It's just about impossible to find a nice healthy attractive woman these days, although there seem to be many angry addicted ones available. When you get to be an older man that is the normal situation.
I guess I could take a look within and see if my imperfections are glaring. Am I really crazy or just humorously eccentric? Does being flawed myself make it not easy to accept others' flaws when in an intimate relationship?
I met a very sexy woman last year who had lots of issues and baggage. Her father had been a gangster who she said had sex with her. Her mother was a rotten bitch who shot their father in front of them when she and her sister were little kids. She was recruited to fly drugs across the country when she was fourteen and when busted at eighteen spent two years in prison.
When I met her she had just gotten out of a shelter for battered women after her last boyfriend had beaten her to the extent she thought she would be killed and she needed shoulder surgery to repair the damage. Is it any surprise she gulped strong coffee all day, smoked weed constantly, and guzzled beer and wine when she had the opportunity?
Other than all that she was a sweet sexy goddess.
It was pretty nice when she worked all day then drove across a mountain range a half hour to my place for dinner. We slept together, had breakfast, and off she went to work. Then she lost her job after two weeks, moved in, and I began to feel the pressure.
She started to pack with each discordant note and left in tears every week after each argument, but always returned. She finally drove off to the eclipse and didn't come back.
A year later I got an email saying she wanted to come visit and spend some time with me. (When I met her I hadn't been with a woman for way too long and doubted if I ever would again.)
So I ask myself what I could do differently this time to be able to keep her? She probably needs lots of therapy and I could help her through that. Do I start discussing her and my issues when she gets back or just play it by ear and mouth and tongue and …
Not that I am actively looking, but it’s just about impossible to find a nice healthy attractive man these days… in this town in particular… Maybe I’m not going to the right places lol…
I tend to find it amusing when two people meet or regard each other and both think they can do better. Probably why there’s so many single solitary people around: the internet can keep them company, without the aggravation of interpersonal chaos.
About two people regarding each other and each thinking he can do better: Christine Lavin – Trading Up:
I think you find your comfort where you can…
As always,
Laz
“Does being flawed myself make it not easy to accept others’ flaws when in an intimate relationship?”
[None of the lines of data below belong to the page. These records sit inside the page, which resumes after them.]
(** * Piecewise-linear two-phase material law (Opm::PiecewiseLinearTwoPhaseMaterial)

    A shallow embedding of [PiecewiseLinearTwoPhaseMaterial] and of the
    [TwoPhaseMaterialTraits] it consumes.

    Modelling conventions.
    - [Scalar] is a template parameter of the law ([Traits::Scalar]), in
      practice [double].  The law is embedded twice.  The main development
      instantiates [Scalar] with the exact rationals [Q]: it is used for what
      rests on the comparisons the code makes (which segment is selected,
      which branch is taken, which assertion fails) and for the expression
      the code evaluates, written as the code writes it.  A division whose
      divisor is zero has no rational value and is reported as the outcome
      [DivisionByZero]; with strictly increasing knots it does not occur.
      Module [Double] instantiates the evaluator with IEEE binary64, through
      the primitive floats: there every operation rounds as the compiled code
      does, and a division by zero returns an infinity or a NaN and the call
      goes on.  It is used to run the code where rounding decides the result.
    - [int] indices are integers [Z]; the quotient of the bisection is the
      truncating [Z.quot] of C++.  Sample tables are taken to have fewer than
      2^30 entries, where the [int] arithmetic of the search is exact.
    - [assert], [OPM_THROW] and indexing outside a container end the call
      with an outcome of their own, propagated by [bind]. *)

From Stdlib Require Import ZArith QArith List String Bool Lia Lqa.
From Stdlib Require Import Floats.PrimFloat.
Import ListNotations.

Local Open Scope Z_scope.

(** ** Outcomes of a call *)

Inductive outcome (A : Type) : Type :=
| Ret (a : A)                      (* normal return *)
| AssertionFailure (cond : string) (* a failed [assert] *)
| LogicError (what : string)       (* [OPM_THROW(std::logic_error, what)] *)
| OutOfBounds                      (* [operator[]], [front()] or [back()] outside the container *)
| DivisionByZero                   (* [a / b] with [b] zero *)
| LoopBudgetExhausted.             (* the bisection did not finish within its budget *)

Arguments Ret {A} a.
Arguments AssertionFailure {A} cond.
Arguments LogicError {A} what.
Arguments OutOfBounds {A}.
Arguments DivisionByZero {A}.
Arguments LoopBudgetExhausted {A}.

Definition bind {A B : Type} (m : outcome A) (k : A -> outcome B) : outcome B :=
  match m with
  | Ret a => k a
  | AssertionFailure c => AssertionFailure c
  | LogicError w => LogicError w
  | OutOfBounds => OutOfBounds
  | DivisionByZero => DivisionByZero
  | LoopBudgetExhausted => LoopBudgetExhausted
  end.

Notation "x <- m ;; k" := (bind m (fun x => k))
  (at level 61, m at next level, right associativity).
Notation "m ;;; k" := (bind m (fun _ => k))
  (at level 61, right associativity).

Definition assert (b : bool) (cond : string) : outcome unit :=
  if b then Ret tt else AssertionFailure cond.

(** [returns o v]: the call returned normally, with a value equal to [v]. *)
Definition returns (o : outcome Q) (v : Q) : Prop :=
  exists r, o = Ret r /\ (r == v)%Q.

(** [finishes o]: the call ended, normally or with an error, without
    exhausting the loop budget of the model. *)
Definition finishes {A : Type} (o : outcome A) : Prop :=
  o <> LoopBudgetExhausted.

(** ** Scalars *)

Abbreviation Scalar := Q (only parsing).

Definition Slt (a b : Scalar) : bool := negb (Qle_bool b a).
Definition Sgt (a b : Scalar) : bool := Slt b a.
Definition Sle (a b : Scalar) : bool := Qle_bool a b.
Definition Sge (a b : Scalar) : bool := Qle_bool b a.

Definition div (a b : Scalar) : outcome Scalar :=
  if Qeq_bool b 0 then DivisionByZero else Ret (a / b)%Q.

(** ** Traits: TwoPhaseMaterialTraits<Scalar, wettingPhaseIdxV, nonWettingPhaseIdxV>

    The three [static_assert]s of the class are fields: a configuration that
    violates them does not compile, hence has no instance. *)

Definition numPhases : Z := 2.

Class Traits := {
  wPhaseIdx : Z;
  nPhaseIdx : Z;
  wPhaseIdx_in_range : 0 <= wPhaseIdx < numPhases;
  nPhaseIdx_in_range : 0 <= nPhaseIdx < numPhases;
  phases_differ : wPhaseIdx <> nPhaseIdx
}.

(** ** Sample tables, parameters, fluid state, output container *)

Definition SamplePoints := list (Scalar * Scalar).

Record Params := {
  pcnwSamples : SamplePoints;
  krwSamples : SamplePoints;
  krnSamples : SamplePoints
}.

Record FluidState := { saturation : Z -> Scalar }.

Definition Container := list Scalar.

Definition size {A : Type} (s : list A) : Z := Z.of_nat (List.length s).

(** [samples[i]] *)
Definition at_ {A : Type} (s : list A) (i : Z) : outcome A :=
  if i <? 0 then OutOfBounds
  else match nth_error s (Z.to_nat i) with
       | Some p => Ret p
       | None => OutOfBounds
       end.

Definition front {A : Type} (s : list A) : outcome A :=
  match s with
  | [] => OutOfBounds
  | p :: _ => Ret p
  end.

Definition back {A : Type} (s : list A) : outcome A :=
  match s with
  | [] => OutOfBounds
  | p :: t => Ret (last t p)
  end.

Fixpoint update {A : Type} (s : list A) (i : nat) (v : A) : list A :=
  match s, i with
  | [], _ => []
  | _ :: t, O => v :: t
  | a :: t, S j => a :: update t j v
  end.

(** [values[i] = v] *)
Definition set_at (values : Container) (i : Z) (v : Scalar) : outcome Container :=
  if (i <? 0) || (size values <=? i) then OutOfBounds
  else Ret (update values (Z.to_nat i) v).

(** ** The evaluator (private members) *)

(** The [while (lowIdx + 1 < highIdx)] loop of [findSegmentIndex_]; [budget]
    bounds the number of iterations. *)
Fixpoint bisection (budget : nat) (samples : SamplePoints) (x : Scalar)
         (lowIdx highIdx : Z) : outcome Z :=
  if lowIdx + 1 <? highIdx then
    match budget with
    | O => LoopBudgetExhausted
    | S budget' =>
        let curIdx := Z.quot (lowIdx + highIdx) 2 in
        c <- at_ samples curIdx ;;
        if Slt (fst c) x
        then bisection budget' samples x curIdx highIdx
        else bisection budget' samples x lowIdx curIdx
    end
  else Ret lowIdx.

Definition findSegmentIndex_ (samples : SamplePoints) (x : Scalar) : outcome Z :=
  let n := size samples - 1 in
  assert (1 <=? n) "n >= 1" ;;;
  sn <- at_ samples n ;;
  if Slt (fst sn) x then Ret (n - 1)
  else
    s0 <- at_ samples 0 ;;
    if Sgt (fst s0) x then Ret 0
    else bisection (Z.to_nat n) samples x 0 n.

Definition eval_ (samples : SamplePoints) (x : Scalar) : outcome Scalar :=
  segIdx <- findSegmentIndex_ samples x ;;
  (f <- front samples ;;
   if Sge x (fst f) then
     b <- back samples ;;
     if Sle x (fst b) then
       l <- at_ samples segIdx ;;
       assert (Sle (fst l) x) "samples[segIdx].first <= x" ;;;
       r <- at_ samples (segIdx + 1) ;;
       assert (Sge (fst r) x) "samples[segIdx + 1].first >= x"
     else Ret tt
   else Ret tt) ;;;
  l <- at_ samples segIdx ;;
  r <- at_ samples (segIdx + 1) ;;
  alpha <- div (x - fst l)%Q (fst r - fst l)%Q ;;
  Ret (snd l + (snd r - snd l) * alpha)%Q.

Definition evalDeriv_ (samples : SamplePoints) (x : Scalar) : outcome Scalar :=
  segIdx <- findSegmentIndex_ samples x ;;
  r <- at_ samples (segIdx + 1) ;;
  l <- at_ samples segIdx ;;
  div (snd r - snd l)%Q (fst r - fst l)%Q.

(** Modelled from the spec: [OPM_THROW] comes from
    opm/core/utility/ErrorMacros.hpp, which is not among the sources; the
    spec has it raise the Unsupported-Operation error, which propagates to
    the caller uncaught.  Here: the outcome [LogicError] with the message. *)
Definition OPM_THROW_logic_error {A : Type} (what : string) : outcome A :=
  LogicError what.

(** [for (int i = 0; i < numPhases; ++i) values[i] = 0.0;] *)
Fixpoint for_each_phase (count : nat) (phaseIdx : Z) (values : Container)
  : outcome Container :=
  match count with
  | O => Ret values
  | S count' =>
      values' <- set_at values phaseIdx 0%Q ;;
      for_each_phase count' (phaseIdx + 1) values'
  end.

Definition fill_zero (values : Container) : outcome Container :=
  for_each_phase (Z.to_nat numPhases) 0 values.

(** ** The material law (public members)

    Functions that fill [values] take the container and return the updated
    one.  [dKrw_dSw] and [dKrn_dSw] are left out: they call the undeclared
    names [twoPhaseSatDkrw_dSw] and [twoPhaseSatDkrn_dSw] and cannot be
    instantiated. *)

Section PiecewiseLinearTwoPhaseMaterial.

Context {traits : Traits}.

Definition twoPhaseSatPcnw (params : Params) (Sw : Scalar) : outcome Scalar :=
  evalDeriv_ (pcnwSamples params) Sw.

Definition pcnw (params : Params) (fs : FluidState) : outcome Scalar :=
  let Sw := saturation fs wPhaseIdx in
  twoPhaseSatPcnw params Sw.

Definition capillaryPressures (values : Container) (params : Params)
           (fs : FluidState) : outcome Container :=
  values <- set_at values wPhaseIdx 0%Q ;;
  pc <- pcnw params fs ;;
  set_at values nPhaseIdx pc.

Definition saturations (values : Container) (params : Params)
           (fs : FluidState) : outcome Container :=
  OPM_THROW_logic_error "Not implemented: saturations()".

Definition twoPhaseSatKrw (params : Params) (Sw : Scalar) : outcome Scalar :=
  f <- front (krwSamples params) ;;
  if Slt Sw (fst f) then Ret (snd f)
  else
    b <- back (krwSamples params) ;;
    if Sgt Sw (fst b) then Ret (snd b)
    else eval_ (krwSamples params) Sw.

Definition krw (params : Params) (fs : FluidState) : outcome Scalar :=
  twoPhaseSatKrw params (saturation fs wPhaseIdx).

Definition twoPhaseSatDKrw_dSw (params : Params) (Sw : Scalar) : outcome Scalar :=
  f <- front (krwSamples params) ;;
  if Slt Sw (fst f) then Ret 0%Q
  else
    b <- back (krwSamples params) ;;
    if Sgt Sw (fst b) then Ret 0%Q
    else evalDeriv_ (krwSamples params) Sw.

Definition twoPhaseSatKrn (params : Params) (Sw : Scalar) : outcome Scalar :=
  f <- front (krnSamples params) ;;
  if Slt Sw (fst f) then Ret (snd f)
  else
    b <- back (krnSamples params) ;;
    if Sgt Sw (fst b) then Ret (snd b)
    else eval_ (krnSamples params) Sw.

Definition krn (params : Params) (fs : FluidState) : outcome Scalar :=
  twoPhaseSatKrn params (1 - saturation fs nPhaseIdx)%Q.

Definition twoPhaseSatDKrn_dSw (params : Params) (Sw : Scalar) : outcome Scalar :=
  f <- front (krwSamples params) ;;
  if Slt Sw (fst f) then Ret 0%Q
  else
    b <- back (krwSamples params) ;;
    if Sgt Sw (fst b) then Ret 0%Q
    else evalDeriv_ (krnSamples params) Sw.

Definition relativePermeabilities (values : Container) (params : Params)
           (fs : FluidState) : outcome Container :=
  kw <- krw params fs ;;
  values <- set_at values wPhaseIdx kw ;;
  kn <- krn params fs ;;
  set_at values nPhaseIdx kn.

Definition dCapillaryPressures_dSaturation (values : Container) (params : Params)
           (state : FluidState) (satPhaseIdx : Z) : outcome Container :=
  values <- set_at values wPhaseIdx 0%Q ;;
  values <- set_at values nPhaseIdx 0%Q ;;
  if satPhaseIdx =? wPhaseIdx then
    d <- evalDeriv_ (pcnwSamples params) (saturation state wPhaseIdx) ;;
    set_at values nPhaseIdx d
  else Ret values.

Definition dCapillaryPressures_dPressure (values : Container) (params : Params)
           (state : FluidState) (pPhaseIdx : Z) : outcome Container :=
  fill_zero values.

Definition dCapillaryPressures_dTemperature (values : Container) (params : Params)
           (state : FluidState) : outcome Container :=
  fill_zero values.

Definition dCapillaryPressures_dMoleFraction (values : Container) (params : Params)
           (state : FluidState) (phaseIdx compIdx : Z) : outcome Container :=
  fill_zero values.

Definition dRelativePermeabilities_dSaturation (values : Container) (params : Params)
           (state : FluidState) (satPhaseIdx : Z) : outcome Container :=
  if satPhaseIdx =? wPhaseIdx then
    d <- evalDeriv_ (krwSamples params) (saturation state wPhaseIdx) ;;
    values <- set_at values wPhaseIdx d ;;
    set_at values nPhaseIdx 0%Q
  else
    values <- set_at values wPhaseIdx 0%Q ;;
    d <- evalDeriv_ (krwSamples params) (1 - saturation state nPhaseIdx)%Q ;;
    set_at values nPhaseIdx (- d)%Q.

Definition dRelativePermeabilities_dPressure (values : Container) (params : Params)
           (state : FluidState) (pPhaseIdx : Z) : outcome Container :=
  fill_zero values.

Definition dRelativePermeabilities_dTemperature (values : Container) (params : Params)
           (state : FluidState) : outcome Container :=
  fill_zero values.

Definition dRelativePermeabilities_dMoleFraction (values : Container) (params : Params)
           (state : FluidState) (phaseIdx compIdx : Z) : outcome Container :=
  fill_zero values.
“Flawed” covers a lot of territory.
(And this is the poem/ballad version)
Summer Surprise
It’s not so easy finding a healthy woman today
although the drunk crazy addicts are ready to play
The last one had just gotten out of a shelter
looking for peace and a man who won’t belt her
My friend set us up and it was hard to believe
here was this shining goddess right beside me
Our host said don’t be yourself and it’ll be fine
can’t you just be cool for the very first time?
I gave her my card which she tucked in her brassiere
that was a flirty message which was very clear
When the tasty dinner was done we glided out the door
into the parking lot where the flying squirrels soared
I held the tall hippie mamma’s body close
and she said the sweet words I’d been longing for most
“Would you like to stop by for a cuppa tea?”
I couldn’t believe this was happening to me!
I followed her down the mountain to her sweet little home
we smoked kissed and cuddled and my hungry hands roamed
We sat on the couch, talked for hours about life
when we were tired she invited me for the night
For the first couple weeks she was delightfully mine
this sweetheart survivor liked it anywhere anytime
We made out constantly on the couch every day
then into the bedroom where we got naked to play
She liked me to undress her, the impulse sublime
I hung her bra and panties on me like fruit on a vine
She chirped, squealed, screamed and bucked when she came
I almost lost a couple teeth with this exuberant flame
It was very exciting to watch her climaxing
I found out how she liked it by frankly asking
I covered the basics in my thirst for connection
higher? lower? faster? slower? was my sex education
I felt like a sex god and gave her lustful pleasures
those hot summer scenes were erotic treasures
With her ecstatic multiples feeling so god-given
her smiles said some E D was quickly forgiven
In private my cuddling was a thing to behold
but when shy in public she said I was going cold
She chain-smoked weed, drank strong coffee all day
when there was beer or wine she guzzled without delay
Her rotten mom shot their father in front of the kids
later the gangster raped her and that’s how she lived
At fourteen she flew with drugs and her bank account grew
four years later she was locked up in prison for two
She came west to trim weed and then stayed to grow
and finally hauled loads of great smoke to Ohio
When she lost her job and cabin I invited her in
the pressure was mounting when we were living in sin
Let’s talk about the future she sometimes said
we just met, can’t we enjoy ourselves instead?
With any slight conflict she lost it and packed
and drove away each week but always came back
She disrupted my routine and made me wonder
I asked her for some space and that was a blunder
She felt rejected out in the guest house that night
and appeared in the morning still very uptight
With her frantic mood changes the question I asked
would I rather have peace at home or piece of ass?